“BEYNİMİ BİLGİSAYARA YÜKLESEM, RUHUM DA BENİMLE GELİR Mİ?”

Çocukken hayalini kurardım: Zihnimi dondurmak, anılarımı bir kutuya koymak ve zamanı geldiğinde yeniden açmak… Şimdi bu hayal, bilim insanlarının laboratuvarlarında tartışılan, kodlara dökülen, simülasyonlarda test edilen gerçek bir ihtimal haline geldi: İnsan beynini bilgisayara yüklemek.

Kulağa inanılmaz geliyor, değil mi?

Bir sabah uyanıp artık bedeninize ihtiyaç duymadığınızı fark ettiğinizi düşünün. Artık yaşlanmıyor, acı çekmiyor, ölmüyorsunuz. Çünkü bilinciniz dijital bir varlık olarak var olmaya devam ediyor. Bu yalnızca bilimkurgunun konusu değil; whole brain emulation adı verilen bu bilimsel alan, beynin tüm yapısal ve fonksiyonel verilerini tarayıp dijital ortamda yeniden çalıştırmayı hedefliyor.

Peki ama… Bu mümkün olursa, hâlâ ben ben olur muyum?

İnsan beyni yaklaşık 86 milyar nörondan ve trilyonlarca bağlantıdan oluşur. Son yıllarda geliştirilen yüksek çözünürlüklü beyin görüntüleme teknikleri, bu yapıyı taramaya bir adım daha yaklaştırdı. 2023 yılında bir milimetre küplük fare beyni dokusunun tamamı, 1.4 petabayta yakın bir veri olarak haritalandı. Yani teknik olarak mümkün olan, teorik olarak da tartışılıyor.

Ama iş burada bitmiyor. Hafıza, duygu, kimlik… Bunlar sadece bağlantılar bütünü mü?

Eğer dijital bir versiyonum üretilirse ve o tıpkı ben gibi düşünürse, hissederse, konuşursa… O hâlâ ben olur muyum? Yoksa bu sadece bana benzeyen, ben gibi davranan bir “yapay ben” mi olur?

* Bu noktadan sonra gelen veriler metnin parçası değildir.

Lemma createBuffer_normal (ctx : AudioContext) (x : Double.Floor) (rate : float)
      (b : AudioBuffer) :
  createBuffer ctx 2 x rate = Normal b ->
  let frames := Double.toUnsignedLong x in
  b = mkAudioBuffer frames rate
        [repeat 0 (Z.to_nat frames); repeat 0 (Z.to_nat frames)]
  /\ (1 <= frames)%Z /\ is_finite rate = true /\ ctx_supports ctx frames rate = true.
Proof.
  unfold createBuffer. cbv zeta.
  pose proof (toUnsignedLong_range x) as Hr.
  destruct (is_finite rate); cbn [negb]; [|discriminate].
  cbn [Nat.eqb orb].
  destruct (Z.eqb_spec (Double.toUnsignedLong x) 0) as [E|E]; [discriminate|].
  destruct (ctx_supports ctx (Double.toUnsignedLong x) rate); cbn [negb orb];
    [|discriminate].
  intros H. inversion H. repeat split; try reflexivity. lia.
Qed.

Lemma createBuffer_granted (ctx : AudioContext) (x : Double.Floor) (rate : float) :
  let frames := Double.toUnsignedLong x in
  (1 <= frames)%Z -> is_finite rate = true -> ctx_supports ctx frames rate = true ->
  createBuffer ctx 2 x rate
  = Normal (mkAudioBuffer frames rate
              [repeat 0 (Z.to_nat frames); repeat 0 (Z.to_nat frames)]).
Proof.
  cbv zeta. intros Hf Hfin Hs. unfold createBuffer. cbv zeta.
  rewrite Hfin, Hs. cbn [negb Nat.eqb orb].
  destruct (Z.eqb_spec (Double.toUnsignedLong x) 0) as [E|E]; [lia|]. reflexivity.
Qed.

Lemma createBuffer_empty (ctx : AudioContext) (x : Double.Floor) (rate : float) :
  Double.toUnsignedLong x = 0%Z -> is_finite rate = true ->
  createBuffer ctx 2 x rate = Throw NotSupportedError.
Proof.
  intros Hf Hfin. unfold createBuffer. cbv zeta. rewrite Hfin, Hf. reflexivity.
Qed.

(** The two copies into a fresh two-channel buffer. *)
Lemma copy_two_channels (frames : Z) (rate : float) (c0 c1 : list R) :
  let silent := repeat 0 (Z.to_nat frames) in
  (do impulse <- copyToChannel (Some c0) 0 (mkAudioBuffer frames rate [silent; silent]);
   copyToChannel (Some c1) 1 impulse)
  = Normal (mkAudioBuffer frames rate [overwrite c0 silent; overwrite c1 silent]).
Proof. reflexivity. Qed.

Lemma double_eqb_refl (x : float) : is_finite x = true -> PrimFloat.eqb x x = true.
Proof.
  unfold is_finite, is_infinity, is_nan.
  destruct (PrimFloat.eqb x x); [reflexivity | cbn; discriminate].
Qed.

Lemma setBuffer_own_rate (ctx : AudioContext) (frames : Z) (c0 c1 : list R) :
  is_finite (ctx_sampleRate ctx) = true ->
  setBuffer ctx (mkAudioBuffer frames (ctx_sampleRate ctx) [c0; c1])
  = Normal (Some (mkAudioBuffer frames (ctx_sampleRate ctx) [c0; c1])).
Proof.
  intros Hfin. unfold setBuffer. cbv zeta. cbn [buf_data buf_sampleRate List.length].
  rewrite (double_eqb_refl _ Hfin). reflexivity.
Qed.

(** ** Reverb: responses *)

Lemma deliver_app (es1 es2 : list Response) (r : Reverb) :
  deliver (es1 ++ es2) r = deliver es2 (deliver es1 r).
Proof. unfold deliver. apply fold_left_app. Qed.

Lemma reverbOnMessage_keeps_nodes (e : Response) (r : Reverb) :
  let r' := settle r (reverbOnMessage e r) in
  audioContext r' = audioContext r
  /\ (reverbConvolver r <> None -> reverbConvolver r' <> None)
  /\ reverbWorker r' = reverbWorker r
  /\ reverbRequestId r' = reverbRequestId r.
Proof.
  cbv zeta. unfold reverbOnMessage.
  destruct (audioContext r) as [ctx|] eqn:Hc, (reverbConvolver r) as [conv|] eqn:Hv;
    cbn [settle]; rewrite ?Hc, ?Hv; try (repeat split; auto; fail).
  destruct (impulseOfResponse ctx e) as [b|err]; cbn [bind settle];
    rewrite ?Hc, ?Hv; try (repeat split; auto; discriminate).
  destruct (setBuffer ctx b) as [buffer|err]; cbn [bind settle];
    rewrite ?Hc, ?Hv; repeat split; auto; discriminate.
Qed.

Lemma deliver_keeps_nodes (es : list Response) :
  forall r, audioContext (deliver es r) = audioContext r
            /\ (reverbConvolver r <> None -> reverbConvolver (deliver es r) <> None)
            /\ reverbWorker (deliver es r) = reverbWorker r
            /\ reverbRequestId (deliver es r) = reverbRequestId r.
Proof.
  induction es as [|e es IH]; intros r; [cbn; auto|].
  change (deliver (e :: es) r) with (deliver es (settle r (reverbOnMessage e r))).
  destruct (IH (settle r (reverbOnMessage e r))) as (H1 & H2 & H3 & H4).
  destruct (reverbOnMessage_keeps_nodes e r) as (K1 & K2 & K3 & K4).
  rewrite H1, H3, H4, K1, K3, K4. repeat split; auto.
Qed.

Lemma impulseOfResponse_granted (ctx : AudioContext) (e : Response)
      (c0 c1 : list R) (rest : list (list R)) :
  let frames := Double.toUnsignedLong (resp_length e) in
  let silent := repeat 0 (Z.to_nat frames) in
  resp_channels e = c0 :: c1 :: rest ->
  (1 <= frames)%Z -> is_finite (resp_sampleRate e) = true ->
  ctx_supports ctx frames (resp_sampleRate e) = true ->
  impulseOfResponse ctx e
  = Normal (mkAudioBuffer frames (resp_sampleRate e)
              [overwrite c0 silent; overwrite c1 silent]).
Proof.
  cbv zeta. intros Hch Hf Hfin Hs. unfold impulseOfResponse, channelOf.
  rewrite (createBuffer_granted ctx _ _ Hf Hfin Hs), Hch. reflexivity.
Qed.

Lemma impulseOfResponse_refused (ctx : AudioContext) (e : Response) (err : Error) :
  createBuffer ctx 2 (resp_length e) (resp_sampleRate e) = Throw err ->
  impulseOfResponse ctx e = Throw err.
Proof. intros H. unfold impulseOfResponse. rewrite H. reflexivity. Qed.

Lemma reverbOnMessage_granted (e : Response) (r : Reverb) (ctx : AudioContext)
      (conv : option AudioBuffer) (b : AudioBuffer) :
  audioContext r = Some ctx -> reverbConvolver r = Some conv ->
  impulseOfResponse ctx e = Normal b -> setBuffer ctx b = Normal (Some b) ->
  reverbOnMessage e r
  = Normal (mkReverb (Some ctx) (Some (Some b)) (reverbWorker r) (reverbRequestId r)).
Proof.
  intros Hc Hv Hb Hset. unfold reverbOnMessage. rewrite Hc, Hv, Hb. cbn [bind].
  rewrite Hset. reflexivity.
Qed.

Lemma reverbOnMessage_refused (e : Response) (r : Reverb) (ctx : AudioContext)
      (conv : option AudioBuffer) (err : Error) :
  audioContext r = Some ctx -> reverbConvolver r = Some conv ->
  impulseOfResponse ctx e = Throw err ->
  reverbOnMessage e r = Throw err.
Proof.
  intros Hc Hv Hb. unfold reverbOnMessage. rewrite Hc, Hv, Hb. reflexivity.
Qed.

Lemma deliver_last_granted (earlier : list Response) (e : Response) (r : Reverb)
      (ctx : AudioContext) (conv : option AudioBuffer) (b : AudioBuffer) :
  audioContext r = Some ctx -> reverbConvolver r = Some conv ->
  impulseOfResponse ctx e = Normal b -> setBuffer ctx b = Normal (Some b) ->
  deliver (earlier ++ [e]) r
  = mkReverb (Some ctx) (Some (Some b)) (reverbWorker r) (reverbRequestId r).
Proof.
  intros Hc Hv Hb Hset. rewrite deliver_app.
  destruct (deliver_keeps_nodes earlier r) as (H1 & H2 & H3 & H4).
  destruct (reverbConvolver (deliver earlier r)) as [conv'|] eqn:Hd;
    [|exfalso; apply H2; [rewrite Hv; discriminate | reflexivity]].
  cbn [deliver fold_left].
  rewrite (reverbOnMessage_granted e _ ctx conv' b) by (rewrite ?H1; assumption).
  cbn [settle]. rewrite H3, H4. reflexivity.
Qed.

Lemma deliver_last_refused (earlier : list Response) (e : Response) (r : Reverb)
      (ctx : AudioContext) (conv : option AudioBuffer) (err : Error) :
  audioContext r = Some ctx -> reverbConvolver r = Some conv ->
  impulseOfResponse ctx e = Throw err ->
  deliver (earlier ++ [e]) r = deliver earlier r.
Proof.
  intros Hc Hv Hb. rewrite deliver_app.
  destruct (deliver_keeps_nodes earlier r) as (H1 & H2 & H3 & H4).
  destruct (reverbConvolver (deliver earlier r)) as [conv'|] eqn:Hd;
    [|exfalso; apply H2; [rewrite Hv; discriminate | reflexivity]].
  cbn [deliver fold_left].
  rewrite (reverbOnMessage_refused e _ ctx conv' err) by (rewrite ?H1; assumption).
  reflexivity.
Qed.

(** ** Reverb: length and samples of the generated impulse *)

Lemma fillChannel_length (f : nat -> R -> nat -> R * nat) (n : nat) :
  forall i prev c, List.length (fst (fillChannel f n i prev c)) = n.
Proof.
  induction n as [|n IH]; intros i prev c; cbn; [reflexivity|].
  destruct (f i prev c) as [x c1].
  specialize (IH (S i) x c1).
  destruct (fillChannel f n (S i) x c1) as [rest c2]. cbn in *.
  f_equal. exact IH.
Qed.

Lemma fillChannel_ext (f g : nat -> R -> nat -> R * nat) (n : nat) :
  (forall i prev c, f i prev c = g i prev c) ->
  forall i prev c, fillChannel f n i prev c = fillChannel g n i prev c.
Proof.
  intros Hfg. induction n as [|n IH]; intros i prev c; cbn; [reflexivity|].
  rewrite Hfg. destruct (g i prev c) as [x c1]. rewrite IH. reflexivity.
Qed.

Ltac by_preset_key type :=
  unfold PRESETS, presets, lookup;
  repeat (destruct (String.eqb type _); [try reflexivity; try discriminate; try tauto|]);
  destruct (existsb (String.eqb type) objectPrototypeKeys);
  try reflexivity; try discriminate; try tauto.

Aslında mesele “kopya” olmak değil, süreklilik. Bilinç, kendini bir gün önceyle bağlantılı hissetme yetisidir. Eğer bu bağ koparsa, o artık siz değil, sadece sizin yankınız olabilir.

Peki Ya Ruh?

İşte burada işin duygusal ve felsefi katmanı devreye giriyor.

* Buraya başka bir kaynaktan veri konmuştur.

(** [virtual int64_t ReadFilePos(TResult& aError) { return ReadUint32BigEndian(aError); }] *)
Definition ReadFilePos (s : TDataInputStream) : Z * Geometry.TResult * TDataInputStream :=
  let '(v, aError, s) := ReadUint32BigEndian s in (wrap64 v, aError, s).

(** [virtual int32_t FilePosBytes() const { return 4; }] *)
Definition FilePosBytes : Z := 4.
End Helpers.

End Stream.

(** * Properties *)

(** ** Fixed-point arithmetic *)

Section FixedProperties.
Import Fixed.

(** Conversions to a machine type leave a value of that type unchanged. *)
Lemma wrap32_id z : is_int32 z -> wrap32 z = z.
Proof.
  unfold is_int32, INT32_MIN, INT32_MAX, wrap32. intros Hz.
  rewrite Z.mod_small by lia. lia.
Qed.

Lemma wrap64_id z : - 2 ^ 63 <= z < 2 ^ 63 -> wrap64 z = z.
Proof.
  unfold wrap64. intros Hz. rewrite Z.mod_small by lia. lia.
Qed.

Lemma wrapu32_id z : 0 <= z < 2 ^ 32 -> wrapu32 z = z.
Proof. unfold wrapu32. intros Hz. apply Z.mod_small; lia. Qed.

Lemma roundtrip_magnitude a b :
  0 <= a -> 2 ^ 16 < b ->
  ((a * b + 2 ^ 15) / 2 ^ 16 * 2 ^ 16 + b / 2) / b = a.
Proof.
  intros Ha Hb.
  set (p := (a * b + 2 ^ 15) / 2 ^ 16).
  assert (Hp1 : p * 2 ^ 16 <= a * b + 2 ^ 15).
  { subst p. pose proof (Z.mul_div_le (a * b + 2 ^ 15) (2 ^ 16)). lia. }
  assert (Hp2 : a * b + 2 ^ 15 < p * 2 ^ 16 + 2 ^ 16).
  { subst p. pose proof (Z.mul_succ_div_gt (a * b + 2 ^ 15) (2 ^ 16)). lia. }
  assert (Hh1 : 2 * (b / 2) <= b) by (apply Z.mul_div_le; lia).
  assert (Hh2 : b < 2 * (b / 2) + 2).
  { pose proof (Z.mul_succ_div_gt b 2). lia. }
  symmetry. apply Z.div_unique_pos with (r := p * 2 ^ 16 + b / 2 - a * b); nia.
Qed.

İnsan beynini bilgisayara yüklemek, bir anlamda “bedensiz yaşam” demek. Ama biz yalnızca zihin değiliz ki… Tenimizde hissettiklerimiz, yüreğimizde çarpanlar, geçmişten gelen özlemlerimiz… Bunlar ne olacak?

Her ne kadar teknoloji bize zihinsel ölümsüzlük vadetse de ruhun izi sürülebilir mi? Bilim, henüz buna yanıt veremiyor.

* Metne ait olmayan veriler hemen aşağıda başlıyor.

(** X11. Colons move between the components of a key: a record added
    under the namespace [a:b] and the id [c] is the record that
    [getRecord] reads under the namespace [a] and the id [b:c]. *)
Theorem addRecord_getRecord_shifted_colon stub a b c field1 field2 :
  stub_PutState_err stub (compositeKey (a +:+ ":" +:+ b) c)
    (bytes_of_string (compositeValue field1 field2)) = None ->
  stub_GetState_err stub (compositeKey a (b +:+ ":" +:+ c)) = None ->
  exists stub1 stub2 r,
    addRecord stub [a +:+ ":" +:+ b; c; field1; field2]
      = (Returns (compositeValue field1 field2, None), stub1) /\
    getRecord stub1 [a; b +:+ ":" +:+ c] = (Returns (r, None), stub2) /\
    before_first_colon r field1.
Proof.
  intros Hput Hget.
  destruct (addRecord stub [a +:+ ":" +:+ b; c; field1; field2])
    as [o stub1] eqn:Hadd.
  pose proof Hadd as Hadd'. rewrite addRecord_eq in Hadd'; cbv zeta in Hadd'.
  rewrite Hput in Hadd'. injection Hadd' as <- Hstub1.
  destruct (addRecord_ok _ _ _ _ _ _ _ Hadd) as (_ & Hst & Hg & _).
  rewrite compositeKey_shift in Hst. rewrite <- Hg in Hget.
  destruct (getRecord_stored _ _ _ _ Hget Hst) as (r & t & Hs & Hrec).
  rewrite string_of_bytes_of_string in Hs.
  destruct (Split_compositeValue field1 field2) as (r' & t' & Hs' & Hr').
  rewrite Hs in Hs'. injection Hs' as -> ->.
  eexists stub1, _, r'. split; [done|]. split; [exact Hrec|done].
Qed.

Bugün hâlâ bu fikir bir simülasyon gibi. Ama belki 50 yıl sonra, bir laboratuvarda bir insan zihni ilk kez dijital olarak çalıştırıldığında, yepyeni sorular doğacak. İnsan hakları dijital benlikleri de kapsayacak mı? Bilgisayarda acı çeken bir bilinç “yaşıyor” sayılacak mı? Bir zihin kapatıldığında “öldürülmüş” mü olur?

Beynimi bilgisayara yüklemek mümkün olsaydı, evet, cazibesine kapılabilirdim. Ama önce bir şeyden emin olmam gerekir: Gerçekten içimde ne olduğunu anladım mı?

Ruhumun sesi, bir sabit diskte yankılanabilir mi?

Henüz bilmiyorum.

Ama belki, bu soruları sormaya cesaret etmek bile insan olmanın en güzel tarafıdır.